• Around the bend, an old friend and a new one

    First it was the rugosa roses. If you don’t know them, that’s a joy in store. The first time you inhale the aroma, you just sigh and say, “Now that’s a rose!” They are unique, with new plants shooting up from the roots and forming rangy beds (not everybody likes this; they do roam). The wrinkly leaves, the dense thorns. They aren’t finicky. They don’t get black spots. Perfect for the dilettante gardener.

    Last year, the day before starting our walking tour of the Stockholm Archipelago Trail, we knocked around Sodermalm, one of the island neighborhoods that make up Stockholm. It’s the best part of traveling, having no preconceived notion of what we’ll see and then stumbling onto a gem.

    I smelled the roses before I saw them. Came around a corner smiling, then stopped in wonder at the Sofia Church, surrounded by rugosa blooms. Sofia Church was built in 1906, “striking Neo-Gothic” according to a Stockholm museum website. I don’t claim to know what that means. To me it was graceful in the quiet way of a great beauty. It beckoned us in and we were lucky to arrive when a singer, pianist and bassist were practicing a lovely simple soaring song.

    This kind of serendipity resonates. I’ve encountered practicing musicians in three churches in three countries while banging around in an unscheduled way. The first time, an organist filled a mostly empty cathedral with big deep bass notes in Clermont-Ferrand, a city in the heart of the Massif Central region of France. The second time, another organist danced over the higher notes in Bologna Italy’s complex, stunning and deeply old Basilica di San Petronio, my favorite of the religious edifices I’ve wandered through. That’s a blog, or maybe a full memoir, for another day.

    We went on from the city and the Sofia Church to six days of hiking a trail across the archipelago, one that connects the disparate island sections via ferry.

    It’s a year since that trip. Going back isn’t off the table.

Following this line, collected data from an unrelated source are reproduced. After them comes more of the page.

(** * AI Nutrition Checker Pro: the orchestration layer, embedded and verified

  The development follows the two source files that carry the logic:
  - [services/ai.ts]: the error classifier [handleAIError], the input
    sanitizer [sanitizeInput], the metabolic calculator
    [calculateMetabolicMetrics], the four gateway operations and the
    audio wrapper [addWavHeader];
  - [App.tsx]: the session state and its handlers ([performAnalysis],
    [handleGenerateReport], [handleRunDeepAnalysis], [handleClearData]).

  JavaScript numbers are IEEE-754 binary64 values and are modelled by
  Rocq's primitive floats; objects are modelled by the finite map of their
  own properties; a string is a sequence of code units, each below 256
  (the Latin-1 range of UTF-16), one [ascii] per code unit. *)

From Stdlib Require Import ZArith Lia Bool Ascii String List.
From Stdlib Require Import Strings.Byte.
From Stdlib Require Import Floats.PrimFloat.
From stdpp Require Import gmap strings list fin_maps.

Set Warnings "-inexact-float,-register-all".
Local Open Scope string_scope.

(* ===================================================================== *)
(** * JavaScript values and string primitives                             *)
(* ===================================================================== *)

Module JS.

(** A JavaScript value. An object (array or plain) is the finite map of
    its own enumerable properties; [typeof] distinguishes nothing else
    below. *)
Inductive jsval :=
  | VUndefined
  | VNull
  | VBool (b : bool)
  | VNum (x : float)
  | VStr (s : string)
  | VObj (props : gmap string jsval).

(** ToBoolean. *)
Definition truthy (v : jsval) : bool :=
  match v with
  | VUndefined | VNull => false
  | VBool b => b
  | VNum x => negb (PrimFloat.eqb x 0%float || PrimFloat.is_nan x)
  | VStr s => negb (String.eqb s "")
  | VObj _ => true
  end.

(** [typeof v === 'object'] (true of [null] as well). *)
Definition typeof_object (v : jsval) : bool :=
  match v with
  | VNull | VObj _ => true
  | _ => false
  end.

(** Reading a property of an object: [None] is [undefined]. *)
Definition prop_truthy (o : gmap string jsval) (k : string) : bool :=
  match o !! k with
  | Some v => truthy v
  | None => false
  end.

(** ** Characters *)

Definition code (c : ascii) : N := N_of_ascii c.

Definition is_digit (c : ascii) : bool :=
  ((48 <=? code c) && (code c <=? 57))%N.

(** [\w] of a regular expression: [A-Za-z0-9_]. *)
Definition is_word_char (c : ascii) : bool :=
  (is_digit c
   || ((65 <=? code c) && (code c <=? 90))
   || ((97 <=? code c) && (code c <=? 122))
   || (code c =? 95))%N.

(** WhiteSpace and LineTerminator code units below 256, as [trim] reads
    them: TAB, LF, VT, FF, CR, SP and NBSP. *)
Definition is_space (c : ascii) : bool :=
  (((9 <=? code c) && (code c <=? 13)) || (code c =? 32) || (code c =? 160))%N.

(** [toLowerCase] on one code unit: A-Z and the Latin-1 capitals
    (U+00C0..U+00DE without the multiplication sign U+00D7) move up by 32. *)
Definition lower_char (c : ascii) : ascii :=
  if (((65 <=? code c) && (code c <=? 90))
      || ((192 <=? code c) && (code c <=? 222) && negb (code c =? 215)))%N
  then ascii_of_N (code c + 32)
  else c.

(** ** Strings *)

(** [s.toLowerCase()] for a string of code units below 256: there it acts
    code unit by code unit. *)
Fixpoint toLowerCase (s : string) : string :=
  match s with
  | EmptyString => EmptyString
  | String c r => String (lower_char c) (toLowerCase r)
  end.

Fixpoint starts_with (pat s : string) : bool :=
  match pat, s with
  | EmptyString, _ => true
  | String _ _, EmptyString => false
  | String a p, String b r => Ascii.eqb a b && starts_with p r
  end.

(** [s.includes(pat)]. *)
Fixpoint includes (pat s : string) : bool :=
  starts_with pat s
  || match s with
     | EmptyString => false
     | String _ r => includes pat r
     end.

Fixpoint trimStart (s : string) : string :=
  match s with
  | EmptyString => EmptyString
  | String c r => if is_space c then trimStart r else s
  end.

Fixpoint trimEnd (s : string) : string :=
  match s with
  | EmptyString => EmptyString
  | String c r =>
      match trimEnd r with
      | EmptyString => if is_space c then EmptyString else String c EmptyString
      | r' => String c r'
      end
  end.

Definition trim (s : string) : string := trimEnd (trimStart s).

(** [s.replace(/<[^>]*>?/gm, '')]: every [<] opens a match that runs
    through the next [>] (inclusive), or through the end of the string
    when no [>] follows; matches are deleted. [in_tag] says whether the
    scan is inside a match. *)
Fixpoint replace_tags_from (in_tag : bool) (s : string) : string :=
  match s with
  | EmptyString => EmptyString
  | String c r =>
      if in_tag then
        if Ascii.eqb c ">" then replace_tags_from false r
        else replace_tags_from true r
      else if Ascii.eqb c "<" then replace_tags_from true r
      else String c (replace_tags_from false r)
  end.

Definition replace_tags (s : string) : string := replace_tags_from false s.

(** [parseInt] of three decimal digits. *)
Definition digit_value (c : ascii) : Z := Z.of_N (code c) - 48.

Definition parseInt3 (a b c : ascii) : Z :=
  100 * digit_value a + 10 * digit_value b + digit_value c.

Definition head_is_word (s : string) : bool :=
  match s with
  | EmptyString => false
  | String c _ => is_word_char c
  end.

(** [s.match(/\b\d{3}\b/)] followed by [parseInt(m[0])]: the leftmost run
    of exactly three digits that has a word boundary on both sides.
    [prev_word] says whether the code unit before [s] is a word
    character. *)
Fixpoint match_three_digits (prev_word : bool) (s : string) : option Z :=
  match s with
  | EmptyString => None
  | String c r =>
      let here :=
        if negb prev_word && is_digit c then
          match r with
          | String c2 (String c3 r3) =>
              if is_digit c2 && is_digit c3 && negb (head_is_word r3)
              then Some (parseInt3 c c2 c3) else None
          | _ => None
          end
        else None in
      match here with
      | Some n => Some n
      | None => match_three_digits (is_word_char c) r
      end
  end.

(** ** Thrown values *)

Inductive error_class :=
  | PlainError
  | SyntaxError
  | TypeError
  | RangeError
  | OtherError (name : string).

(** An exception object: its class (the built-in ones that matter here, or
    another one with its [name]), its [message], and the [status] and
    [statusCode] properties a transport error may carry. *)
Record js_error := {
  err_class : error_class;
  err_message : string;
  err_status : option Z;
  err_statusCode : option Z
}.

(** [new Error(msg)]. *)
Definition new_Error (msg : string) : js_error :=
  {| err_class := PlainError; err_message := msg;
     err_status := None; err_statusCode := None |}.

Definition class_name (k : error_class) : string :=
  match k with
  | PlainError => "Error"
  | SyntaxError => "SyntaxError"
  | TypeError => "TypeError"
  | RangeError => "RangeError"
  | OtherError name => name
  end.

    Photos by Susan Palmer

  • An unexpected cut flower

    There’s a reason they call them day lilies. I assumed they would make disappointing cut flowers. Who wants one that just lasts a day? What I didn’t think through until a couple of days ago was that the stalks have four or five or six buds on them. You cut one stalk, bring it in and every day you get a fresh flower.

    I am on day three of this fine lily. I have three two more buds to go. And I’m kind of excited because this seems to be the year of the day lilies in the garden. They are trumpeting their fabulousness.

    Inside and out.

    Photos by Susan Palmer

  • They are huge, OK? When I slip by them at night to run the garbage out, they loom well over six feet tall. Spiny tough. Love a good swamp. That’s gunnera.

    Rumor has it they date back to the Cretaceous period 100 million years ago. And by rumor, I mean scientists have found their fossilized pollen dating back that far. I can just imagine hadrosaurs — the duck-billed dinosaurs — chowing down on these guys.

    They die back to nothing in the winter. In spring, they shove furled leaves up that are tender enough to attract slugs. That doesn’t last long. They get tough fast. Imagine rhubarb on steroids. Rumor also has it that the shoots are edible. But that’s not a rumor I’d trust.

    Gunnera aren’t some weird little fetish of mine, either. All the best botanical gardens have them: Butchart up near Victoria BC; Shore Acres right here on the Oregon Coast.

    I don’t know why I love them. Walking under their sweeping leaves in the summer dark, I sometimes feel the yard is older than old. And, of course, it is.